An artificial human reproduction law is the Government’s latest attack on children’s rights, writes David Quinn
With almost no public – or indeed political – scrutiny, a law intended to regulate the practice of Assisted Human Reproduction (AHR) is currently before the Oireachtas. It is being considered at the moment by the Health Committee.
Among the AHR practices to be regulated are IVF, donation of sperm and eggs, surrogacy, plus the creation and use of human embryos.
The proposed AHR Bill is the companion piece to the Children and Family Relationships Act which was hastily passed, with almost no debate, in 2015. It is one of the most unjust pieces of legislation ever passed in this country, a wholesale attack on the rights of children in favour of presumed adult rights to have children in virtually any way they please.
Marriage is given no special standing in this law, nor is there a requirement that a child conceived through AHR have a mother and a father, married or not, or indeed two parents at all. This law is about giving adults what they want. It is the same with the proposed AHR law. ‘Choice’ is the mantra, as in the abortion debate.
The fact that ‘choice’ is the predominant morality in these two pieces of legislation is proven by their use of the term ‘intending parents’.
For all of human history, indeed for all of natural history, the parents of a child are the natural parents, the biological parents. That is still the case, if course, but under this new legal dispensation we no longer think the natural ties between parents and children matter very much.
What matters now is the intention of a person to be a parent. These are called the ‘intending parents’. Let’s consider the following scenario. A couple approach an IVF clinic intending to be parents. The man can provide his own sperm, but the woman is infertile. Therefore, they will have to obtain an egg from another woman, the ‘donor’.
If the clinic succeeds in impregnating the woman, the resultant child will, in fact, have three parents – namely the father, the egg donor and the birth mother.
Only two of these three will be considered by law to be the child’s parents, namely the man and his partner, the birth mother. This is because they intend to be the parents. Hence the term, ‘intentional parents’.
The egg provider in this scenario is not considered to be the child’s parent at all because she did not intend to be its parent. The fact that she is actually the child’s biological mother is regarded as of little importance. Intention is all that counts – ‘choice’, in other words.
The child, in time, might well have a different view, of course. The child might not give a hoot for the intention of her parents or what the law says. She might rightly take the view that nature is what makes you a parent whether you like or not, and therefore the egg provider is her mother every bit as much, if not more, than her birth mother.
I realise this is complicated but bear with me. Let’s try a different scenario. Let’s imagine that the female ‘intending parent’ in the first scenario can neither provide an egg nor bear a child in her womb. In this case, the couple will have to use a surrogate mother as well as an egg donor if they want to have a child. The surrogate is whatever woman is willing to carry the child for them.
Little importance
Now the resultant baby will have four parents, that is, the two ‘intending parents’, plus the egg provider (the biological mother) plus the birth mother (the surrogate).
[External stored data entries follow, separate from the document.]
(* ===== verification/TerraformSpec.v ===== *)
(** * TerraformSpec: the generated environment is complete and coherent

    Theorems about [Terraform]: which names are accepted and what happens when they
    are concatenated, that the three directories differ, the range of the thread
    heuristic, and that a generation succeeds wherever there is room for it, no file
    replacing another. *)
From S2P Require Import Prelude Bytes Protocol Path FileSystem TimeOracle ServerConfig Client Ca Terraform.

(** File names.  A name without a separator is accepted unless it is empty, [.]
    or [..], and the concatenation of two such names is again one.  The check goes
    by components, so that [dir/] is accepted as well, and then a concatenation
    is a path with two components, which the check refuses. *)
Theorem file_system_names :
  (∀ n, has_slash n = false → is_ok (FileSystemName_new n) = plain n) ∧
  (∀ a b, plain (fsn a) = true → plain (fsn b) = true →
     FileSystemName_new (fsn (FileSystemName_concat a b)) = Ok (FileSystemName_concat a b)) ∧
  (∃ a b, FileSystemName_new "dir/" = Ok a ∧ FileSystemName_new "file" = Ok b ∧
     is_ok (FileSystemName_new (fsn (FileSystemName_concat a b))) = false).
Proof.
  split_and!.
  - intros n Hn. unfold FileSystemName_new, plain. rewrite components_no_slash, Hn by done.
    by repeat (case_decide; [rewrite (bool_decide_true (n = _)) by done; rewrite ?andb_false_r
      |rewrite (bool_decide_false (n = _)) by done]).
  - intros a b Ha Hb. rewrite new_plain; [done|]. by apply plain_append.
  - eexists _, _. split_and!; vm_compute; reflexivity.
Qed.

(** ** Directories *)

Definition dirs_differ (env : EnvironmentGenerator) : Prop :=
  ¬ path_eq (client_dir env) (server_dir env) ∧
  ¬ path_eq (client_dir env) (ca_dir env) ∧ ¬ path_eq (server_dir env) (ca_dir env).

Lemma any_seen_false a b c :
  any_seen [a; b; c] [] = false → ¬ path_eq a b ∧ ¬ path_eq a c ∧ ¬ path_eq b c.
Proof.
  cbn. rewrite !orb_false_r, !orb_false_iff, !bool_decide_eq_false.
  intros (H1 & H2 & H3). split_and!; intros E; [apply H1|apply H3|apply H2]; by symmetry.
Qed.

(** A build that succeeds yields three directories that differ as paths, each
    inside the root; and the default build succeeds for every root. *)
Theorem environment_directories_differ (b : EnvironmentGeneratorBuilder) (env : EnvironmentGenerator) :
  builder_build b = Done (Ok env) →
  dirs_differ env ∧ root_dir env = b_root_dir b ∧
  (∀ path, ∃ env', build_default path = Done env' ∧ root_dir env' = path ∧ dirs_differ env').
Proof.
  assert (∀ b env, builder_build b = Done (Ok env) → dirs_differ env ∧ root_dir env = b_root_dir b)
    as Hb.
  { clear. intros b env. unfold builder_build.
    destruct (dir_or_default (b_client_dir b) _) as [c|]; [|done].
    destruct (dir_or_default (b_server_dir b) _) as [s|]; [|done].
    destruct (dir_or_default (b_ca_dir b) _) as [a|]; [|done]. cbn -[any_seen].
    destruct (any_seen _ _) eqn:E; [done|]. intros [= <-]. split; [|done].
    by apply any_seen_false in E. }
  intros H. destruct (Hb _ _ H). split_and!; [done..|]. intros path.
  assert (∃ env', builder_build (from_simulation_dir path) = Done (Ok env')) as [env' E].
  { unfold builder_build, dir_or_default, from_simulation_dir.
    cbn [b_client_dir b_server_dir b_ca_dir b_root_dir].
    rewrite !new_plain by reflexivity. cbn -[any_seen].
    destruct (any_seen _ _) eqn:Eseen; [exfalso|by eexists].
    cbn in Eseen. rewrite !orb_false_r, !orb_true_iff, !bool_decide_eq_true in Eseen.
    destruct Eseen as [Ep|[Ep|Ep]]; by apply join_inj in Ep as [_ ?]. }
  exists env'. unfold build_default. rewrite E. destruct (Hb _ _ E). done.
Qed.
The Irish law will discard both the biological mother and the birth mother in this scenario because they will not be the ‘intending parents’. Again, the law will treat the biological connection as having little importance. This is despite all the scandals in this country about how adoption used to be practised. We are disgusted at how the Irish State, often with the help of the Churches, used to make it very hard, if not impossible, for the birth mother and her child to trace each other.
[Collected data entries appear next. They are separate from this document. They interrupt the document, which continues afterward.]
(** A parser that looks for the arguments of the required groups. *)
Module ToyClap.
Definition satisfied (argv : list string) (cmd : clap_command) : bool :=
  cc_subcommand_negates_reqs cmd ||
  forallb (λ g, negb (ag_required g) ||
    existsb (λ id, bool_decide (id ∈ ag_args g) && bool_decide (id ∈ argv)) (cc_args cmd))
    (cc_groups cmd).
Definition parse : ClapLib := λ cmd argv,
  if satisfied argv cmd
  then Accepted (List.filter (λ id, bool_decide (id ∈ argv)) (cc_args cmd)) (ModeConfig "file")
  else Refused "the following required arguments were not provided"%string.
Lemma laws : @ClapLaws parse.
Proof.
  split; intros cmd argv present mode; unfold clap_parse, parse;
    destruct (satisfied argv cmd) eqn:Hs; try done.
  - intros id [= <- _] [Hi _]%list_elem_of_In%filter_In. by apply list_elem_of_In.
  - intros g [= <- _] Hg%list_elem_of_In Hr Hn. unfold satisfied in Hs. rewrite Hn in Hs.
    cbn in Hs. rewrite forallb_forall in Hs. specialize (Hs g Hg). rewrite Hr in Hs. cbn in Hs.
    apply existsb_exists in Hs as (id & Hid & [H1 H2]%andb_true_iff).
    apply bool_decide_eq_true in H1. exists id. split; [done|].
    apply list_elem_of_In, filter_In. done.
Qed.
End ToyClap.

(** ** The certification authority *)

Inductive ca_cause :=
| FromCaConfigFile (e : CaConfigError)
| FromCaConversion (e : CaContextConversionError)
| FromCaRun (e : SmallServerRunError).

Section CaMain.
Context {RC : RcgenLib} {WREQ : Wincode CaRequest} {WRESP : Wincode CaResponse}.

(** The tasks of the clients that were accepted, and how [main] ends; [None] inside
    while it goes on listening. *)
Definition ca_main (toml : string → result CaConfig string) (m : machine) (path : string)
    (bound : result unit IoError) (events : list ca_event)
    : option (list (list (list byte) * result unit ClientHandlingError)
              * option (result unit (failure ca_cause))) :=
  converted ← run_then id
    (with_context "Failed to read the CA configuration file" FromCaConfigFile
       <$> ca_from_file toml m path)
    (λ config, with_context "Failed to build the CA runtime context" FromCaConversion
                 <$> convert_to_context m config);
  Some match converted with
  | Err e => ([], Some (Err e))
  | Ok context =>
      let '(tasks, ended) := ca_run bound context events in
      (tasks, with_context "Certification Authority stopped with an error" FromCaRun <$> ended)
  end.
End CaMain.

(** ** The client *)

Inductive client_cause :=
| FromClientConfigFile (e : ClientConfigError)
| FromClientConversion (e : ContextConversionError)
| FromClient (e : ClientError).

(** Where [main] returns early; [connect_from_context] is given no context. *)
Inductive client_failure :=
| ClientExits (e : failure client_cause)
| ClientBare (e : ClientError).

Section ClientMain.
Context {SHA : Sha256Lib} {RSA : RsaLib} {HEX : HexLib} {CH : ChronoLib} {PEM : PemLib}.
Context {PKCS : Pkcs8Lib} {WREQ : Wincode Request} {WRESP : Wincode Response}.

(** The client before its menu. *)
Definition client_connects (toml : string → result ClientConfig string) (m : machine)
    (env : connect_env) (path : string) : option (result (STSSClient * peer) client_failure) :=
  run_then ClientExits
    (with_context "Error while reading the configuration file" FromClientConfigFile
       <$> client_from_file toml m path)
    (λ config,
  run_then ClientExits
    (with_context "Cannot parse the configuration file" FromClientConversion
       <$> to_client_context m config)
    (λ context, Some (map_err ClientBare (connect_from_context env context)))).

(** The whole run over the turns of the user: the menu starts anonymous with no files of
    its own, whatever the closing of the connection returns. *)
Definition client_main (toml : string → result ClientConfig string) (m : machine)
    (env : connect_env) (clean : string → string) (path : string)
    (files : gmap string (list byte)) (turns : peer → list turn)
    : option (result cli client_failure) :=
  run_then id (client_connects toml m env path) (λ '(client, stream),
    Ok <$> menu_loop client clean (turns stream)
             {| is_logged_in := false; cli_files := files; cli_sent := []; cli_lines := [] |}).
End ClientMain.

(** ** The generator *)

Record TerraformCli := {
  tf_root : string;
  tf_client_dir : option string;
  tf_server_dir : option string;
  tf_ca_dir : option string;
  tf_server_prefix : string;
  tf_ca_prefix : string
}.

(** The arguments of a call with the root only. *)
Definition tf_default (root : string) : TerraformCli := {|
  tf_root := root; tf_client_dir := None; tf_server_dir := None; tf_ca_dir := None;
  tf_server_prefix := "server_"; tf_ca_prefix := "ca_" |}.

(** What [main_error] is given, by the place it is called from. *)
Inductive terraform_failure :=
| InvalidClientDir (e : FileSystemNameError)
| InvalidServerDir (e : FileSystemNameError)
| InvalidCaDir (e : FileSystemNameError)
| DirectoriesNotCreated (e : EnvironmentGeneratorBuildError)
| InvalidServerPrefix (e : FileSystemNameError)
| InvalidCaPrefix (e : FileSystemNameError)
| GeneratorNotInitialized (e : GeneratorCreationError)
| GenerationFailed (e : GenerationError)
| StdoutFailed (e : string).

(** An option of the builder: the name is checked before it is set. *)
Definition set_dir (name : option string) (failed : FileSystemNameError → terraform_failure)
    (set : EnvironmentGeneratorBuilder → FileSystemName → EnvironmentGeneratorBuilder)
    (b : EnvironmentGeneratorBuilder) : result EnvironmentGeneratorBuilder terraform_failure :=
  match name with
  | None => Ok b
  | Some n => let? valid_name := map_err failed (FileSystemName_new n) in Ok (set b valid_name)
  end.

Definition named_builder (cli : TerraformCli) : result EnvironmentGeneratorBuilder terraform_failure :=
  let? b := set_dir (tf_client_dir cli) InvalidClientDir with_client_dir
              (from_simulation_dir (tf_root cli)) in
  let? b := set_dir (tf_server_dir cli) InvalidServerDir with_server_dir b in
  set_dir (tf_ca_dir cli) InvalidCaDir with_ca_dir b.

(** Up to the generator: nothing is written. *)
Definition prepare (cli : TerraformCli) : outcome (result Generator terraform_failure) :=
  match named_builder cli with
  | Err e => Done (Err e)
  | Ok builder =>
      outcome_bind (builder_build builder) (λ env,
      match env with
      | Err e => Done (Err (DirectoriesNotCreated e))
      | Ok env =>
          outcome_bind (AnyServerFiles_default (tf_server_prefix cli)) (λ server_files,
          match server_files with
          | Err e => Done (Err (InvalidServerPrefix e))
          | Ok server_files =>
              outcome_bind (AnyServerFiles_default (tf_ca_prefix cli)) (λ ca_files,
              match ca_files with
              | Err e => Done (Err (InvalidCaPrefix e))
              | Ok ca_files =>
                  outcome_bind (expect "this should never fail" (FileSystemName_new "config.toml"))
                    (λ client_toml_name,
                  Done (map_err GeneratorNotInitialized
                    (new_from_files server_files ca_files (ClientFiles_new client_toml_name) env)))
              end)
          end)
      end)
  end.

(** [stdout] gives the results of the three [writeln!]s. *)
Definition terraform_main {RC : RcgenLib} {RSA : RsaLib} {KG : KeyGenLib} (cli : TerraformCli)
    (ent : entropy) (tr : toml_render) (arch : target_arch) (parallelism : option Z)
    (stdout : result unit string * result unit string * result unit string) (fs : filesystem)
    : outcome (result unit terraform_failure * filesystem) :=
  let '(out1, out2, out3) := stdout in
  match out1 with
  | Err e => Done (Err (StdoutFailed e), fs)
  | Ok _ =>
      outcome_bind (prepare cli) (λ g,
      match g with
      | Err e => Done (Err e, fs)
      | Ok g =>
          match out2 with
          | Err e => Done (Err (StdoutFailed e), fs)
          | Ok _ =>
              let '(r, fs') := generate_all g ent tr arch parallelism fs in
              Done (match r with
                    | Ok _ => map_err StdoutFailed out3
                    | Err e => Err (GenerationFailed e)
                    end, fs')
          end
      end)
  end.

(** ** From the command line to a running system *)

(** The names the options stand for. *)
Definition dir_of_client (cli : TerraformCli) : string := default DEFAULT_CLIENT_ENV_SUBDIR (tf_client_dir cli).
Definition dir_of_server (cli : TerraformCli) : string := default DEFAULT_SERVER_ENV_SUBDIR (tf_server_dir cli).
Definition dir_of_ca (cli : TerraformCli) : string := default DEFAULT_CA_ENV_SUBDIR (tf_ca_dir cli).

(** Plain names, all different. *)
Definition names_ok (cli : TerraformCli) : bool :=
  plain (dir_of_client cli) && plain (dir_of_server cli) && plain (dir_of_ca cli)
  && plain (tf_server_prefix cli) && plain (tf_ca_prefix cli)
  && negb (bool_decide (dir_of_client cli = dir_of_server cli))
  && negb (bool_decide (dir_of_client cli = dir_of_ca cli))
  && negb (bool_decide (dir_of_server cli = dir_of_ca cli))
  && negb (bool_decide (tf_server_prefix cli = tf_ca_prefix cli)).

Lemma names_ok_spec cli :
  names_ok cli = true →
  plain (dir_of_client cli) = true ∧ plain (dir_of_server cli) = true ∧ plain (dir_of_ca cli) = true ∧
  plain (tf_server_prefix cli) = true ∧ plain (tf_ca_prefix cli) = true ∧
  dir_of_client cli ≠ dir_of_server cli ∧ dir_of_client cli ≠ dir_of_ca cli ∧
  dir_of_server cli ≠ dir_of_ca cli ∧ tf_server_prefix cli ≠ tf_ca_prefix cli.
Proof.
  unfold names_ok. rewrite !andb_true_iff, !negb_true_iff, !bool_decide_eq_false. tauto.
Qed.

(** Setting an option and defaulting it is taking the name it stands for. *)
Lemma set_dir_plain name failed set b dflt :
  plain (default dflt name) = true →
  ∃ b', set_dir name failed set b = Ok b' ∧
    b' = match name with Some n => set b (MkFileSystemName n) | None => b end.
Proof.
  destruct name as [n|]; cbn; intros Hn; [|by eexists]. rewrite new_plain by done. by eexists.
Qed.

Lemma dir_or_default_plain name dflt :
  plain dflt = true →
  dir_or_default (MkFileSystemName <$> name) dflt = Done (MkFileSystemName (default dflt name)).
Proof. intros Hd. destruct name as [n|]; cbn; [done|]. by rewrite new_plain. Qed.

Lemma named_builder_plain cli :
  plain (dir_of_client cli) = true → plain (dir_of_server cli) = true → plain (dir_of_ca cli) = true →
  named_builder cli = Ok {| b_client_dir := MkFileSystemName <$> tf_client_dir cli;
                            b_server_dir := MkFileSystemName <$> tf_server_dir cli;
                            b_ca_dir := MkFileSystemName <$> tf_ca_dir cli;
                            b_root_dir := tf_root cli |}.
Proof.
  intros Hc Hs Ha. unfold named_builder, dir_of_client, dir_of_server, dir_of_ca in *.
  destruct (set_dir_plain _ InvalidClientDir with_client_dir (from_simulation_dir (tf_root cli)) _ Hc)
    as (b1 & -> & ->). cbn [and_then].
  match goal with |- context [set_dir _ InvalidServerDir _ ?b] =>
    destruct (set_dir_plain _ InvalidServerDir with_server_dir b _ Hs) as (b2 & -> & ->) end.
  cbn [and_then].
  match goal with |- context [set_dir _ InvalidCaDir _ ?b] =>
    destruct (set_dir_plain _ InvalidCaDir with_ca_dir b _ Ha) as (b3 & -> & ->) end.
  by destruct (tf_client_dir cli), (tf_server_dir cli), (tf_ca_dir cli).
Qed.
We are disgusted because we know the natural ties matter. Well, if they mattered then, why don’t they matter now? Why do they count for so little in this AHR Bill or in the Children and Family Relationships Act?
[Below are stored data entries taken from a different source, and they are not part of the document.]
Definition test_token_exhaustion_blocking : bench_test unit :=
  _ ← on_shared (try_register_user salt "poor_user" "123" "127.0.0.1");
  _ ← on_shared (add_user_tokens "poor_user" 1);
  _ ← spawn dummy_addr;
  _ ← send_next 0 (Login "poor_user" "123");
  let hash := hash_of x01 in
  resp1 ← ask 0 (SignHash hash);
  _ ← check (is_token resp1);
  resp2 ← ask 0 (SignHash hash);
  check match resp2 with NotEnoughTokens => true | _ => false end.
End Bench.
Arguments bench {RSA} S.
Arguments bench_test {RSA} S A.

(** The state every test starts from: a database in memory, a key and the local clock. *)
Definition test_bundle {RSA : RsaLib} (fs : fs_env) (signing_key : RsaPrivateKey)
    : option STSServerStateBuilder :=
  match build fs Memory (db_schema new_db) fresh_pool with
  | (Done (Ok _), p) =>
      let '(oracle, cells) := new_local ∅ in
      Some (from_bundle (p_tables p) false signing_key oracle cells)
  | _ => None
  end.

(** ** One exchange *)

Section Exchange.
Context {SHA : Sha256Lib} {RSA : RsaLib} {HEX : HexLib} {ARGON : Argon2Lib}.
Context {S : Type} {SI : Signer S}.
Context {WREQ : Wincode Request} {WRESP : Wincode Response}.
Context (salt : string) (clock : SystemTime).
Implicit Type st : STSServerState S.

(** A program that sends nothing, until it ends. *)
Fixpoint quiet {A} (en : env) (p : prog A) st : option (A * STSServerState S) :=
  match p with
  | Ret a => Some (a, st)
  | Act (EvSend _) _ => None
  | Act e k => let '(x, st') := perform en e st in quiet en (k x) st'
  | _ => None
  end.

Lemma serve_quiet {A B} en (p : prog A) (f : A → prog B) st a st' :
  quiet en p st = Some (a, st') → serve en (p ≫= f) st = serve en (f a) st'.
Proof.
  revert st. induction p as [x|e k IH|msg|]; intros st; try done; [by intros [= -> ->]|].
  destruct e; try done; cbn [quiet]; intros H;
    (change (serve en (Act ?e k ≫= f) st) with (serve en (Act e (λ x, k x ≫= f)) st));
    cbn [serve mbind prog_bind] in *; destruct (perform en _ st) as [x st1]; by apply IH.
Qed.
Lemma serve_try_quiet {A B E} en (p : prog (result A E)) (f : A → prog (result B E)) st a st' :
  quiet en p st = Some (Ok a, st') → serve en (try_bind p f) st = serve en (f a) st'.
Proof. intros H. unfold try_bind. by rewrite (serve_quiet _ _ _ _ _ _ H). Qed.

(** What is left of a connection inside a session; [m] and [n] bound its two loops. *)
Definition left_of_session (m n : nat) (address : SocketAddr) (s : Session)
    : prog (result ClosedStreamReason HandlerError) :=
  try ended ← run_session n s;
  match ended with
  | Some reason => mret (Ok reason)
  | None => conn_handler_core m address
  end.
Definition after_logout (m : nat) (address : SocketAddr) (s : Session)
    : prog (result ClosedStreamReason HandlerError) :=
  _ ← act (EvLoggedRemove (s_username s));
  conn_handler_core m address.

(** A message that the codec writes and reads back. *)
Definition travels {T} {W : Wincode T} (x : T) : Prop :=
  ∃ bytes, serialize x = Ok bytes ∧ deserialize bytes = Ok x.

(** The frame is read, whatever the loop does with the request. *)
Lemma serve_fetch {A} address bytes req st (f : result (option Request) NetworkError → prog A) :
  cancel_token st = false → deserialize bytes = Ok req →
  serve (frame_ready salt clock bytes) (fetch_next_request address ≫= f) st
    = serve (frame_ready salt clock bytes) (f (Ok (Some req))) st.
Proof. intros Hc Hd. cbn. rewrite Hc. cbn. by rewrite Hd. Qed.

Lemma serve_respond {A} en resp out (f : unit → prog (result A HandlerError)) st :
  serialize resp = Ok out → en_send en = Ok tt →
  serve en (try_bind (respond resp) f) st = Some (out, f tt, st).
Proof.
  intros Ho He. unfold respond. rewrite Ho. cbn [map_err]. unfold try_bind.
  cbn. by rewrite He.
Qed.

Lemma serve_bind {A B} en (p : prog A) (f : A → prog B) st out p' st' :
  serve en p st = Some (out, p', st') → serve en (p ≫= f) st = Some (out, p' ≫= f, st').
Proof.
  revert st. induction p as [x|e k IH|msg|]; intros st; try done. cbn [serve mbind prog_bind].
  destruct e; destruct (perform en _ st) as [x st1]; try apply IH. by intros [= <- <- <-].
Qed.

Lemma serve_conn n address bytes req resp sess out st st' :
  cancel_token st = false → deserialize bytes = Ok req →
  quiet (frame_ready salt clock bytes) (conn_arm address req) st = Some (Ok (resp, sess), st') →
  serialize resp = Ok out →
  serve (frame_ready salt clock bytes) (conn_handler_core (Datatypes.S n) address) st =
    Some (out, match sess with
               | None => conn_handler_core n address
               | Some s => left_of_session n n address s
               end, st').
Proof.
  intros Hc Hd Hq Ho. cbn [conn_handler_core]. rewrite (serve_fetch _ _ _ _ _ Hc Hd).
  cbn [network map_err]. rewrite (serve_try_quiet _ _ _ _ _ _ Hq). cbn [fst snd].
  by rewrite (serve_respond _ _ _ _ _ Ho).
Qed.

Lemma serve_session m n address s bytes req resp logout out st st' :
  cancel_token st = false → deserialize bytes = Ok req →
  quiet (frame_ready salt clock bytes) (session_arm (s_username s) req) st = Some (Ok (resp, logout), st') →
  serialize resp = Ok out →
  serve (frame_ready salt clock bytes) (left_of_session m (Datatypes.S n) address s) st =
    Some (out, if logout then after_logout m address s else left_of_session m n address s, st').
Proof.
  intros Hc Hd Hq Ho. unfold left_of_session at 1, try_bind at 1, run_session at 1.
  assert (serve (frame_ready salt clock bytes) (session_handler (Datatypes.S n) s) st =
            Some (out, if logout then mret (Ok LoggedOut) else session_handler n s, st')) as Hs.
  { cbn [session_handler]. rewrite (serve_fetch _ _ _ _ _ Hc Hd).
    cbn [network map_err]. rewrite (serve_try_quiet _ _ _ _ _ _ Hq). cbn [fst snd].
    by rewrite (serve_respond _ _ _ _ _ Ho). }
  erewrite serve_bind by (apply serve_bind; exact Hs). by destruct logout.
Qed.

(** The first request after a logout. *)
Lemma serve_after_logout m address s en st :
  serve en (after_logout m address s) st
    = serve en (conn_handler_core m address) (set_logged_users (logged_users st ∖ {[s_username s]}) st).
Proof. reflexivity. Qed.

(** Test code that does not panic, and what holds after it. *)
Definition runs {A} (m : bench_test S A) (b : bench S) (Q : A → bench S → Prop) : Prop :=
  ∃ a b', m b = Some (a, b') ∧ Q a b'.

Lemma runs_bind {A B} (m : bench_test S A) (k : A → bench_test S B) b Q :
  runs m b (λ a b', runs (k a) b' Q) → runs (mbind (MBind := bench_bind) k m) b Q.
Proof.
  intros (a & b1 & E & a' & b2 & E' & HQ). exists a', b2. split; [|done].
  unfold mbind, bench_bind. by rewrite E.
Qed.
Lemma runs_check c b (Q : unit → bench S → Prop) : c = true → Q tt b → runs (check c) b Q.
Proof. intros -> HQ. by exists tt, b. Qed.
Lemma runs_spawn address b (Q : unit → bench S → Prop) :
  Q tt {| bn_state := bn_state b; bn_tasks := bn_tasks b ++ [conn_handler_core REQUESTS address] |} →
  runs (spawn address) b Q.
Proof. intros HQ. by eexists _, _. Qed.
Lemma runs_shared {E A} (m : io E A) b a p (Q : A → bench S → Prop) :
  m {| p_tables := database (bn_state b); p_faults := [] |} = (Done (Ok a), p) →
  Q a {| bn_state := set_database (p_tables p) (bn_state b); bn_tasks := bn_tasks b |} →
  runs (on_shared m) b Q.
Proof. intros E0 HQ. eexists _, _. split; [|exact HQ]. unfold on_shared. by rewrite E0. Qed.

(** The connection [i] answers the request with the response. *)
Definition answers (i : nat) (b : bench S) (req : Request) (resp : Response)
    (p' : prog (result ClosedStreamReason HandlerError)) st' : Prop :=
  travels req ∧ travels resp ∧ ∃ p, bn_tasks b !! i = Some p ∧
  ∀ bytes out, deserialize bytes = Ok req → serialize resp = Ok out →
    serve (frame_ready salt clock bytes) p (bn_state b) = Some (out, p', st').

Lemma runs_exchange i b req resp p' st' (Q : list byte → bench S → Prop) :
  answers i b req resp p' st' →
  (∀ out, deserialize out = Ok resp →
     Q out {| bn_state := st'; bn_tasks := <[i := p']> (bn_tasks b) |}) →
  runs (send_next salt clock i req) b Q.
Proof.
  intros ((bytes & Hs & Hd) & (out & Hs' & Hd') & p & Hp & Ha) HQ. eexists out, _.
  split; [|by apply HQ]. unfold send_next. rewrite Hs, Hp, (Ha bytes out Hd Hs'). done.
Qed.
Lemma runs_ask i b req resp p' st' (Q : Response → bench S → Prop) :
  answers i b req resp p' st' →
  Q resp {| bn_state := st'; bn_tasks := <[i := p']> (bn_tasks b) |} →
  runs (ask salt clock i req) b Q.
Proof.
  intros Ha HQ. apply runs_bind. eapply runs_exchange; [exact Ha|]. intros out Hd.
  eexists _, _. split; [|exact HQ]. unfold read_response. by rewrite Hd.
Qed.

Lemma answers_conn i n address b req resp sess st' :
  travels req → travels resp → bn_tasks b !! i = Some (conn_handler_core (Datatypes.S n) address) →
  cancel_token (bn_state b) = false →
  (∀ bytes, quiet (frame_ready salt clock bytes) (conn_arm address req) (bn_state b)
              = Some (Ok (resp, sess), st')) →
  answers i b req resp (match sess with
                        | None => conn_handler_core n address
                        | Some s => left_of_session n n address s
                        end) st'.
Proof.
  intros Hq Hr Hp Hc Ha. split_and!; [done..|]. exists (conn_handler_core (Datatypes.S n) address).
  split; [done|]. intros bytes out Hd Hs. by eapply serve_conn.
Qed.
Lemma answers_session i m n address s b req resp logout st' :
  travels req → travels resp → bn_tasks b !! i = Some (left_of_session m (Datatypes.S n) address s) →
  cancel_token (bn_state b) = false →
  (∀ bytes, quiet (frame_ready salt clock bytes) (session_arm (s_username s) req) (bn_state b)
              = Some (Ok (resp, logout), st')) →
  answers i b req resp (if logout then after_logout m address s else left_of_session m n address s) st'.
Proof.
  intros Hq Hr Hp Hc Ha. split_and!; [done..|]. exists (left_of_session m (Datatypes.S n) address s).
  split; [done|]. intros bytes out Hd Hs. by eapply serve_session.
Qed.
Lemma answers_after_logout i n address s b req resp st' :
  travels req → travels resp → bn_tasks b !! i = Some (after_logout (Datatypes.S n) address s) →
  cancel_token (bn_state b) = false →
  (∀ bytes, quiet (frame_ready salt clock bytes) (conn_arm address req)
              (set_logged_users (logged_users (bn_state b) ∖ {[s_username s]}) (bn_state b))
              = Some (Ok (resp, None), st')) →
  answers i b req resp (conn_handler_core n address) st'.
Proof.
  intros Hq Hr Hp Hc Ha. split_and!; [done..|]. exists (after_logout (Datatypes.S n) address s).
  split; [done|]. intros bytes out Hd Hs. rewrite serve_after_logout.
  by eapply (serve_conn _ _ _ _ _ None).
Qed.

(** *** The arms of the tests *)

Definition new_user (u h : string) : user_row := {|
  u_username := u; u_password_hash := h; u_available_tokens := SqlInteger 0;
  u_registered_from_ip := "127.0.0.1" |}.

Lemma quiet_sign_up bytes address u pw h st :
  sa_ip address = "127.0.0.1"%string → credentials_length_error u pw = None →
  hash_password pw salt = Ok h → t_users (database st) !! u = None →
  quiet (frame_ready salt clock bytes) (conn_arm address (SignUp u pw)) st =
    Some (Ok (RespOk, None), set_database {| t_users := <[u := new_user u h]> (t_users (database st));
                                             t_history := t_history (database st) |} st).
Proof.
  intros Hi Hl Hh Hn. cbn [conn_arm]. unfold sign_up_arm. rewrite Hl. cbn.
  unfold on_database, try_register_user. cbn. rewrite Hh. cbn. unfold insert_user. cbn. rewrite Hi.
  unfold mbind at 1, io_bind at 1, of_result at 1, io_map_err, execute, mbind at 1, io_bind at 1, on_pool.
  cbn. by rewrite Hn.
Qed.

Lemma perform_verify bytes u pw h q st :
  select_password_hash u (database st) = Some h → PasswordHash_new h = Ok q →
  verify_password pw q = Ok tt →
  perform (frame_ready salt clock bytes) (EvVerify u pw) st = (Done (Ok tt), set_database (database st) st).
Proof.
  intros Hs Hq Hv. cbn. unfold on_database. by rewrite (verify_step _ _ h q), Hv.
Qed.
In Britain last week, another scenario came to our intention. This one involves British Olympic diver Tom Daley, who is married to Dustin Lance-Black. They announced that they will soon have a baby. How is this possible? They are both men, after all. Well, they are using the egg of one woman and the womb of another. The right of the child to a mother doesn’t come into the picture at all. Once again, it is the ‘rights’ and choices of the adults that matter.
No matter who uses surrogate mothers to have children – whether they be single people, same-sex couples, or opposite-sex couples – the practice of surrogacy is almost inherently exploitative of women. It is almost invariably women from lower income groups who rent out their wombs to people in higher income groups.
The AHR Bill will ban ‘commercial’ surrogacy, which involves big fees. But it will permit ‘reasonable expenses’ which can run into many thousands of euro.
In addition, the ban on commercial surrogacy can be circumvented by going abroad, coming back with the baby and asking the courts to legally recognise the child in the child’s ‘best interests’.
At the present time, there is almost no debate about this Bill, but here is a guarantee; in years to come this will come back to bite us. Why? Because the children produced in the ways permitted by the proposed law will demand to know how Ireland came to treat the natural ties as having so little importance and allowed them to be cut away so easily in the name of adult choice.